29 November 2021 | PAR Laetitia Larralde

Pour cette édition 2021 de Chaumont-photo-sur-Loire, le Centre d’art et de nature de Chaumont-sur-Loire invite cinq artistes ou duo d’artistes autour de l’idée de paysage. Une promenade en naturel et artificiel, construction et déconstruction.

La quatrième édition du festival de photographie du Centre d’art et de nature de Chaumont-sur-Loire regroupe des artistes qui font le lien entre plusieurs mondes, plusieurs formes artistiques : Tania Mouraud, Raymond Depardon, Edward Burtynsky, Pascal Convert et le duo Clark et Pougnaud. Tous partagent leur vision du paysage et une question traverse leur travail : comment le paysage se construit-il ?

Qu’est-ce que le paysage ? Une étendue spatiale, délimitée par un point de vue, et dont les éléments présentent une certaine unité. On peut donc parler de paysage naturel, urbain ou même industriel, bien que cette notion soit généralement associée à la nature. Le mot nous évoque souvent une image champêtre héritée du XIXème siècle, où la présence humaine n’est que secondaire. Mais cette idée romantique de la nature vierge de toute trace humaine n’est qu’un leurre : depuis l’apparition de l’agriculture, l’homme modèle le paysage pour l’adapter à son activité. Les champs, les forêts, les montagnes, presque partout la nature porte la marque plus ou moins profonde de l’homme.

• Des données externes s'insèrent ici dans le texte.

(* ===== verification/SigProof.v ===== *)
(** Signature proofs over a common message (gcrypto): the interface
    CommonMessageSignatureProof as type classes, and the simple implementation of
    simplecommonmessagesignatureproof.go. *)
From S2P Require Import Prelude Types BitSets.

(** * The interface

    [P] is the dynamic type of the proofs in use and [B] the bit set type.  Go proofs are
    mutated in place; here an operation returns the updated proof, and Clone, whose result shares no
    mutable state with its receiver, is the identity on values. *)
Class CMSP (P B : Type) := {
  cmsp_Message : P -> bytes;
  cmsp_PubKeyHash : P -> bytes;
  cmsp_AddSignature : bytes -> PubKey -> P -> result P;
  cmsp_Matches : P -> P -> bool;
  cmsp_Merge : P -> P -> P * SignatureProofMergeResult;
  cmsp_MergeSparse : SparseSignatureProof -> P -> outcome (P * SignatureProofMergeResult);
  cmsp_HasSparseKeyID : bytes -> P -> bool * bool;
  cmsp_Derive : P -> P;
  cmsp_SignatureBitSet : P -> B;
  cmsp_AsSparse : P -> SparseSignatureProof
}.

(** CommonMessageSignatureProofScheme; its KeyIDChecker is the predicate IsValid it returns. *)
Class CMSPScheme (P : Type) := {
  scheme_New : bytes -> list PubKey -> bytes -> result P;
  scheme_KeyIDChecker : list PubKey -> bytes -> bool
}.

(** What the engine relies on, whatever the implementation: [cmsp_sound] is an invariant of every
    proof the scheme builds, and a sound proof has a bit only for a candidate for whose key bytes
    it has seen a valid signature over its message. *)
Class CMSPLaws (P B : Type) `{Verifier, BitSetLaws B, !CMSP P B, !CMSPScheme P} := {
  cmsp_sound : list PubKey -> P -> Prop;
  cmsp_New_sound msg keys hash p : scheme_New msg keys hash = Ok p ->
    cmsp_sound keys p /\ cmsp_Message p = msg /\ cmsp_PubKeyHash p = hash /\
    bs_elems (cmsp_SignatureBitSet p) = ∅;
  cmsp_AddSignature_sound keys sig key p p' : cmsp_AddSignature sig key p = Ok p' ->
    cmsp_sound keys p -> cmsp_sound keys p' /\ cmsp_Message p' = cmsp_Message p /\
    bs_elems (cmsp_SignatureBitSet p) ⊆ bs_elems (cmsp_SignatureBitSet p');
  cmsp_MergeSparse_sound keys s p p' r : cmsp_MergeSparse s p = Ret (p', r) ->
    cmsp_sound keys p -> cmsp_sound keys p' /\ cmsp_Message p' = cmsp_Message p /\
    bs_elems (cmsp_SignatureBitSet p) ⊆ bs_elems (cmsp_SignatureBitSet p');
  cmsp_sound_bits keys p i : cmsp_sound keys p -> i ∈ bs_elems (cmsp_SignatureBitSet p) ->
    exists k key sig, keys !! i = Some k /\ key.(pk_PubKeyBytes) = k.(pk_PubKeyBytes) /\
      verify key (cmsp_Message p) sig = true
}.

(** * Big endian key IDs *)

(** binary.BigEndian.Uint16: panics on fewer than two bytes, ignores any after the second. *)
Definition beUint16 (b : bytes) : outcome nat :=
  match b with
  | String hi (String lo _) =>
      Ret (N.to_nat (N_of_ascii hi) * 256 + N.to_nat (N_of_ascii lo))%nat
  | _ => Panic "runtime error: index out of range"
  end.

(** binary.BigEndian.PutUint16 into a 2-byte array, after the conversion to uint16. *)
Definition putUint16 (n : nat) : bytes :=
  let m := (N.of_nat n mod 65536)%N in
  String (ascii_of_N (m / 256)) (String (ascii_of_N (m mod 256)) EmptyString).

(** The IsValid method of beUint16KeyLenIDChecker. *)
Definition keyIDValid (nKeys : nat) (keyID : bytes) : bool :=
  match keyID with
  | String hi (String lo EmptyString) =>
      bool_decide ((N.to_nat (N_of_ascii hi) * 256 + N.to_nat (N_of_ascii lo)) < nKeys)%nat
  | _ => false
  end.

(** * SimpleCommonMessageSignatureProof *)

Record SimpleProof (B : Type) := MkSimple {
  sp_msg : bytes;
  sp_sigs : gmap bytes PubKey;
  sp_keys : list PubKey;
  sp_keyIdxs : gmap bytes nat;
  sp_keyHash : bytes;
  sp_bitset : B
}.
Arguments MkSimple {B}.
Arguments sp_msg {B}.
Arguments sp_sigs {B}.
Arguments sp_keys {B}.
Arguments sp_keyIdxs {B}.
Arguments sp_keyHash {B}.
Arguments sp_bitset {B}.

(** The candidate index map: a later duplicate key overwrites an earlier one. *)
Fixpoint indexFrom (off : nat) (m : gmap bytes nat) (keys : list PubKey) : gmap bytes nat :=
  match keys with
  | [] => m
  | k :: keys => indexFrom (S off) (<[k.(pk_PubKeyBytes) := off]> m) keys
  end.

Definition indexKeys (keys : list PubKey) : gmap bytes nat := indexFrom 0 ∅ keys.

Section simple.
Context {B : Type} `{BitSet B} `{Verifier}.

Definition NewSimpleProof (msg : bytes) (candidateKeys : list PubKey) (pubKeyHash : bytes) :
  result (SimpleProof B) :=
  Ok {| sp_msg := msg; sp_sigs := ∅; sp_keys := candidateKeys;
        sp_keyIdxs := indexKeys candidateKeys; sp_keyHash := pubKeyHash;
        sp_bitset := bs_New (length candidateKeys) |}.

Definition Simple_AddSignature (sig : bytes) (key : PubKey) (p : SimpleProof B) :
  result (SimpleProof B) :=
  match p.(sp_keyIdxs) !! key.(pk_PubKeyBytes) with
  | None => Err ErrUnknownKey
  | Some keyIdx =>
      if negb (verify key p.(sp_msg) sig) then Err ErrInvalidSignature
      else Ok {| p with sp_sigs := <[sig := key]> p.(sp_sigs);
                        sp_bitset := bs_Set keyIdx p.(sp_bitset) |}
  end.

Definition Simple_Matches (p o : SimpleProof B) : bool :=
  String.eqb p.(sp_msg) o.(sp_msg) && String.eqb p.(sp_keyHash) o.(sp_keyHash) &&
  bool_decide (p.(sp_keys) = o.(sp_keys)).

(** One iteration of the loop of Merge: the proof, AllValidSignatures, IncreasedSignatures. *)
Definition mergeStep (acc : SimpleProof B * bool * bool) (other : bytes * PubKey) :
  SimpleProof B * bool * bool :=
  let '(p, allValid, increased) := acc in
  let '(otherSig, otherKey) := other in
  match p.(sp_sigs) !! otherSig with
  | None =>
      match Simple_AddSignature otherSig otherKey p with
      | Ok p' => (p', allValid, true)
      | Err _ => (p, false, increased)
      end
  | Some curKey => (p, allValid && pk_Equal curKey otherKey, increased)
  end.

Definition Simple_Merge (p o : SimpleProof B) : SimpleProof B * SignatureProofMergeResult :=
  if negb (Simple_Matches p o) then (p, MergeResult_zero)
  else
    let looksLikeStrictSuperset :=
      (bs_None o.(sp_bitset) && bs_None p.(sp_bitset)) ||
      bs_IsStrictSuperSet o.(sp_bitset) p.(sp_bitset) in
    let '(p', allValid, increased) := foldl mergeStep (p, true, false) (map_to_list o.(sp_sigs)) in
    (p', {| AllValidSignatures := allValid; IncreasedSignatures := increased;
            WasStrictSuperset := looksLikeStrictSuperset && allValid |}).

Definition Simple_Derive (p : SimpleProof B) : SimpleProof B :=
  {| p with sp_sigs := ∅; sp_bitset := bs_New (length p.(sp_keys)) |}.

(** The sort order of AsSparse. *)
Definition sparseLe (a b : SparseSignature) : Prop := String.ltb b.(ss_KeyID) a.(ss_KeyID) = false.
#[export] Instance sparseLe_dec : RelDecision sparseLe.
Proof. intros a b. unfold sparseLe. apply _. Defined.

Definition sparseOf (p : SimpleProof B) (e : bytes * PubKey) : SparseSignature :=
  MkSparseSignature (putUint16 (default 0%nat (p.(sp_keyIdxs) !! e.2.(pk_PubKeyBytes)))) e.1.

Definition Simple_AsSparse (p : SimpleProof B) : SparseSignatureProof :=
  {| ssp_PubKeyHash := p.(sp_keyHash);
     ssp_Signatures := merge_sort sparseLe (map (sparseOf p) (map_to_list p.(sp_sigs))) |}.

(** One iteration of the loop of MergeSparse: the proof, AllValidSignatures, addedBS. *)
Definition mergeSparseStep (acc : SimpleProof B * bool * B) (s : SparseSignature) :
  outcome (SimpleProof B * bool * B) :=
  let '(p, allValid, added) := acc in
  n ← beUint16 s.(ss_KeyID);
  match p.(sp_keys) !! n with
  | None => Ret (p, false, added)
  | Some key =>
      match Simple_AddSignature s.(ss_Sig) key p with
      | Err _ => Ret (p, false, added)
      | Ok p' => Ret (p', allValid, bs_Set n added)
      end
  end.

Definition Simple_MergeSparse (s : SparseSignatureProof) (p : SimpleProof B) :
  outcome (SimpleProof B * SignatureProofMergeResult) :=
  if negb (String.eqb p.(sp_keyHash) s.(ssp_PubKeyHash)) then Ret (p, MergeResult_zero)
  else
    let bsBefore := p.(sp_bitset) in
    r ← foldO mergeSparseStep (p, true, bs_New (length p.(sp_keys))) s.(ssp_Signatures);
    let '(p', allValid, added) := r in
    Ret (p', {| AllValidSignatures := allValid;
                IncreasedSignatures :=
                  bool_decide (bs_Count bsBefore < bs_Count p'.(sp_bitset))%nat;
                WasStrictSuperset := bs_IsStrictSuperSet added bsBefore |}).

(** HasSparseKeyID: (has, valid). *)
Definition Simple_HasSparseKeyID (keyID : bytes) (p : SimpleProof B) : bool * bool :=
  if negb (keyIDValid (length p.(sp_keys)) keyID) then (false, false)
  else match beUint16 keyID with
       | Ret u => (bs_Test u p.(sp_bitset), true)
       | Panic _ => (false, false)
       end.

#[export] Instance SimpleProof_CMSP : CMSP (SimpleProof B) B := {
  cmsp_Message := sp_msg;
  cmsp_PubKeyHash := sp_keyHash;
  cmsp_AddSignature := Simple_AddSignature;
  cmsp_Matches := Simple_Matches;
  cmsp_Merge := Simple_Merge;
  cmsp_MergeSparse := Simple_MergeSparse;
  cmsp_HasSparseKeyID := Simple_HasSparseKeyID;
  cmsp_Derive := Simple_Derive;
  cmsp_SignatureBitSet := sp_bitset;
  cmsp_AsSparse := Simple_AsSparse
}.

(** SimpleCommonMessageSignatureProofScheme. *)
#[export] Instance SimpleProofScheme : CMSPScheme (SimpleProof B) := {
  scheme_New := NewSimpleProof;
  scheme_KeyIDChecker keys := keyIDValid (length keys)
}.
End simple.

Les photos de la ferme familiale de Raymond Depardon dans sa série La ferme du Garet de 1984 montrent ce rapport de domestication de la nature par l’homme, dans sa forme la plus ancienne. Ici, le paysage est cultivé, les espèces sélectionnées, la nature unifiée. Le soleil dore les blés et les pierres de la ferme et le temps se fige dans une image documentaire et intime. Cette nature, la campagne, bien qu’artificielle, représente pour la majorité d’entre nous l’archétype de la nature « naturelle », donc l’archétype du paysage.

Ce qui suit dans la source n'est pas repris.